I published a series of miscellaneous changes for different tickets in lino, xl, book :

  • atelier year blog index no longer shows a calendar when there are less than 10 blog entries

  • more changes in publisher (not yet finished but tests pass)

  • Estonian translations

  • remove py2 code

The Publisher and CMS functionality

Should we start to use Lino for CMS? It seems that Tonis’ sceptical reaction on Monday was right. The publisher plugin becomes less urgent.

I realized yesterday that even grassroot movements do not want a solution that integrates “outer” and “inner” functionality.

  • “outer” functionality (“front office”) means CMS, blogs, news,… : everything about your organization’s “public image”

  • “inner” functionality (“back office”) is e.g. contacts, calendar, groups : everything about your actual functioning.

Outer and inner should never be in a same database. First of all for security reasons. But also because these are different parts of an organisation. Even if some workers work in both sides, they neither need nor want an “automatic” link between both sides. Of course there is communication between both sides.

For example in a webshop application there is quite outer and inner part is quite connected. When a new user registered in

For example a calendar

Note that some plugins (e.g. comments and notifications) make sense for both type of applications.

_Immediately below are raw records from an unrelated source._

Lemma get_child_of_node (n : Node) :
  xb_node_get_child (Some n)
  = view_of (silo n) (xb_silo_node_get_child (silo n) (sn n)).
Proof.
  unfold xb_node_get_child.
  now destruct (xb_silo_node_get_child (silo n) (sn n)).
Qed.

Lemma follows_next_of_chain (s : XbSilo) (o : option XbSiloNode)
    (l : list XbSiloNode) :
  sibling_chain_from s o l ->
  follows_next (view_of s o) (List.map (xb_silo_node_create s) l).
Proof.
  induction 1 as [| x l _ IH]; cbn [List.map view_of].
  - constructor.
  - change (Some (mkXbNode s x ∅)) with (Some (xb_silo_node_create s x)).
    constructor.
    change (xb_silo_node_create s x) with (mkXbNode s x ∅).
    now rewrite get_next_of_view.
Qed.

Lemma children_loop_follows (o : option Node) (l : list Node) :
  follows_next o l ->
  forall (fuel : nat) (acc : list Node),
    (length l <= fuel)%nat ->
    children_loop fuel o acc = Finished (acc ++ l)%list.
Proof.
  induction 1 as [| x l _ IH]; intros fuel acc Hfuel.
  - destruct fuel; simpl; now rewrite app_nil_r.
  - destruct fuel as [| fuel]; simpl in *; [lia |].
    rewrite IH by lia. now rewrite <- app_assoc.
Qed.

Lemma sibling_chain_exists (s : XbSilo) (rank : XbSiloNode -> nat) :
  (forall x y, xb_silo_node_get_next s x = Some y -> (rank y < rank x)%nat) ->
  forall (k : nat) (o : option XbSiloNode),
    (forall x, o = Some x -> (rank x < k)%nat) ->
    exists l, sibling_chain_from s o l.
Proof.
  intros Hrank k. induction k as [| k IH]; intros [x |] Hk.
  - specialize (Hk x eq_refl). lia.
  - exists []. constructor.
  - destruct (IH (xb_silo_node_get_next s x)) as [l Hl].
    + intros y Hy. specialize (Hrank x y Hy). specialize (Hk x eq_refl). lia.
    + exists (x :: l). now constructor.
  - exists []. constructor.
Qed.

(** C5: [parent], [next], [child] and [root] have no error to report;
    each of them answers with nothing exactly when the silo primitive
    answers with nothing, and otherwise with a new view, without keyed
    data, of the very node the primitive gave, in the silo of [n]. *)
Theorem traversal_wraps_primitive (n : Node) :
  xb_node_get_parent (Some n)
    = view_of (silo n) (xb_silo_node_get_parent (silo n) (sn n))
  /\ xb_node_get_next (Some n)
    = view_of (silo n) (xb_silo_node_get_next (silo n) (sn n))
  /\ xb_node_get_child (Some n)
    = view_of (silo n) (xb_silo_node_get_child (silo n) (sn n))
  /\ xb_node_get_root (Some n)
    = view_of (silo n) (xb_silo_get_sroot (silo n))
  /\ (forall prim : option XbSiloNode,
        (view_of (silo n) prim = None <-> prim = None)
        /\ (forall v, view_of (silo n) prim = Some v ->
              silo v = silo n /\ prim = Some (sn v) /\ qdata v = ∅)).
Proof.
  unfold xb_node_get_parent, xb_node_get_next, xb_node_get_root.
  split; [now destruct (xb_silo_node_get_parent (silo n) (sn n)) |].
  split; [now destruct (xb_silo_node_get_next (silo n) (sn n)) |].
  split; [apply get_child_of_node |].
  split; [now destruct (xb_silo_get_sroot (silo n)) |].
  intros [x |]; simpl; split.
  - split; discriminate.
  - intros v Hv. inversion Hv; subst v. simpl. auto.
  - split; reflexivity.
  - intros v Hv. discriminate.
Qed.

(** C6: when the sibling links of the silo are acyclic ([rank] goes down
    along [next]), going to [child] and then following [next] ends after
    finitely many views [l]; with at least that much fuel
    [xb_node_get_children] finishes and returns exactly [l], whose silo
    nodes are the sibling chain of the silo in link order. *)
Theorem children_enumerates_siblings (n : Node) (rank : XbSiloNode -> nat)
    (Hrank : forall x y, xb_silo_node_get_next (silo n) x = Some y ->
                         (rank y < rank x)%nat) :
  exists l : list Node,
    follows_next (xb_node_get_child (Some n)) l
    /\ (forall fuel, (length l <= fuel)%nat ->
          xb_node_get_children fuel (Some n) = Finished l)
    /\ sibling_chain_from (silo n)
         (xb_silo_node_get_child (silo n) (sn n)) (List.map sn l)
    /\ Forall (fun v => silo v = silo n) l.
Proof.
  destruct (sibling_chain_exists (silo n) rank Hrank
              (S (match xb_silo_node_get_child (silo n) (sn n) with
                  | Some x => rank x | None => O end))
              (xb_silo_node_get_child (silo n) (sn n))) as [c Hc].
  { intros x ->. lia. }
  exists (List.map (xb_silo_node_create (silo n)) c).
  assert (Hf : follows_next (xb_node_get_child (Some n))
                 (List.map (xb_silo_node_create (silo n)) c)).
  { rewrite get_child_of_node. now apply follows_next_of_chain. }
  repeat split.
  - exact Hf.
  - intros fuel Hfuel. unfold xb_node_get_children.
    now rewrite (children_loop_follows _ _ Hf fuel [] Hfuel).
  - rewrite List.map_map. simpl. now rewrite List.map_id.
  - apply Forall_forall. intros v Hv. apply list_elem_of_In in Hv.
    apply List.in_map_iff in Hv. destruct Hv as (x & <- & _). reflexivity.
Qed.

(** C2: for a view whose element name is [e], [xb_node_query] and
    [xb_node_query_first] call the silo evaluator with [e], a [/] and
    the caller's expression; the text, export and integer helpers go
    through [xb_node_query_first] with the caller's expression as it
    is. *)
Theorem query_prefixes_element (self : Node) (xpath e : string) (limit : N)
    (error : GErrorSlot)
    (He : xb_node_get_element (Some self) = Some e) :
  xpath_with_element self xpath = e ++ "/" ++ xpath
  /\ xb_node_query (Some self) (Some xpath) limit error
     = returned (xb_silo_query_with_root (silo self) (Some self)
                   (e ++ "/" ++ xpath) limit) error
  /\ xb_node_query_first (Some self) (Some xpath) error
     = first_match
         (returned (xb_silo_query_with_root (silo self) (Some self)
                      (e ++ "/" ++ xpath) 1) error)
  /\ xb_node_query_text (Some self) (Some xpath) error
     = (let! r := xb_node_query_first (Some self) (Some xpath) error in
        Defined (text_of_match r))
  /\ xb_node_query_export (Some self) (Some xpath) error
     = (let! r := xb_node_query_first (Some self) (Some xpath) error in
        Defined (export_of_match r))
  /\ xb_node_query_text_as_uint (Some self) (Some xpath) error
     = (let! r := xb_node_query_first (Some self) (Some xpath) error in
        Defined (uint_of_match r)).
Proof.
  assert (Hx : xpath_with_element self xpath = e ++ "/" ++ xpath).
  { unfold xpath_with_element. rewrite He. apply g_strjoin_two. }
  repeat split; try assumption.
  - unfold xb_node_query. now rewrite Hx.
  - unfold xb_node_query_first. now rewrite Hx.
Qed.

(** A view without an element name: [g_strjoin] stops at the [NULL] and
    the evaluator is handed the empty string. *)
Lemma query_without_element (self : Node) (xpath : string) :
  xb_node_get_element (Some self) = None ->
  xpath_with_element self xpath = EmptyString.
Proof. intros He. unfold xpath_with_element. now rewrite He. Qed.

(** C3: [xb_node_query_first] is [xb_node_query] with limit 1 followed by
    the read of element 0: the same failure with the same error when the
    query fails, and the first element of the result otherwise. *)
Theorem query_first_is_query_limit_one (self : option Node)
    (xpath : option string) (error : GErrorSlot) :
  xb_node_query_first self xpath error
    = first_match (xb_node_query self xpath 1 error)
  /\ match xb_node_query self xpath 1 error with
     | (None, error') =>
         xb_node_query_first self xpath error = Defined (None, error')
     | (Some (n :: _), error') =>
         xb_node_query_first self xpath error = Defined (Some n, error')
     | (Some [], _) =>
         xb_node_query_first self xpath error = Undefined
     end.
Proof.
  assert (Heq : xb_node_query_first self xpath error
                = first_match (xb_node_query self xpath 1 error)).
  { unfold xb_node_query_first, xb_node_query.
    destruct self as [n |]; [| reflexivity].
    destruct xpath as [xp |]; reflexivity. }
  split; [exact Heq |].
  rewrite Heq.
  destruct (xb_node_query self xpath 1 error) as [[[| n l] |] error'];
    reflexivity.
Qed.

Lemma query_first_cases (self : Node) (xpath : string) :
  xb_node_query_first (Some self) (Some xpath) None
  = match xb_silo_query_with_root (silo self) (Some self)
            (xpath_with_element self xpath) 1 with
    | inl e => Defined (None, Some e)
    | inr [] => Undefined
    | inr (n :: _) => Defined (Some n, None)
    end.
Proof.
  unfold xb_node_query_first, xb_node_get_silo.
  rewrite returned_empty_slot.
  destruct (xb_silo_query_with_root (silo self) (Some self)
              (xpath_with_element self xpath) 1) as [e | [| n l]];
    reflexivity.
Qed.

(** The read of element 0 is not guarded: an array that is there but
    empty sends [xb_node_query_first] outside the array. *)
Lemma query_first_empty_array (self : Node) (xpath : string) :
  xb_silo_query_with_root (silo self) (Some self)
    (xpath_with_element self xpath) 1 = inr [] ->
  xb_node_query_first (Some self) (Some xpath) None = Undefined.
Proof. intros Hq. rewrite query_first_cases, Hq. reflexivity. Qed.

(** C10: provided the evaluator never answers a limit-1 query with an
    array that is there but empty, the read of element 0 in
    [xb_node_query_first] is inside the array and gives the node
    returned; when the evaluator fails with [e], [xb_node_query_first]
    returns nothing and the caller's error is [e] itself. *)
Theorem query_first_index_in_bounds (self : Node) (xpath : string)
    (Hnonempty : forall l,
       xb_silo_query_with_root (silo self) (Some self)
         (xpath_with_element self xpath) 1 = inr l -> l <> []) :
  xb_node_query_first (Some self) (Some xpath) None <> Undefined
  /\ match xb_silo_query_with_root (silo self) (Some self)
             (xpath_with_element self xpath) 1 with
     | inr l =>
         exists n, g_ptr_array_index l 0 = Defined n
           /\ xb_node_query_first (Some self) (Some xpath) None
              = Defined (Some n, None)
     | inl e =>
         xb_node_query_first (Some self) (Some xpath) None
         = Defined (None, Some e)
     end.
Proof.
  rewrite query_first_cases.
  destruct (xb_silo_query_with_root (silo self) (Some self)
              (xpath_with_element self xpath) 1) as [e | [| n l]] eqn:Hq.
  - split; [discriminate | reflexivity].
  - now destruct (Hnonempty [] eq_refl).
  - split; [discriminate |]. exists n. split; reflexivity.
Qed.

Until now Lino has experience only with “back office” applications.

  • Publish calendar entries and blog entries to Facebook

  • Notify participants of a published calendar entry about changes in the announcement (date, time, place, …)

The Gaudete project is not yet ready for an inner application. They actually just need a website (and a webmaster and a hosting provider).

It is probably utopical to believe that Lino will replace Wordpress soon.

  • Luc will finish his started work on plugins, then focus on Cosi

  • Tonis and Hamza focus on Noi. The goal for March is to make Lino Noi “convincing”. Probably the first thing is to get our team to use Jane for chatting and commenting. Desktop notifications and websockets is almost ready. One issue in the database schema is to Add reactions to comments

Add reactions to comments

The important difference between comments and notifications: a notification is temporary text to to be deleted when the recipient has seen it. A comment is a text written by one user about a topic, and we want to keep this text forever in the database.

Notifications are either desktop notifications or email notifications. Notifications a exist in the database because when you submit a comment, you don’t want to wait until an email has been sent to all observers.

We need a new model comments.Reaction(), which represents the reaction of a user to a given comment.

The “My tickets needing feedback” “My tickets waiting for feedback” tables will become useless.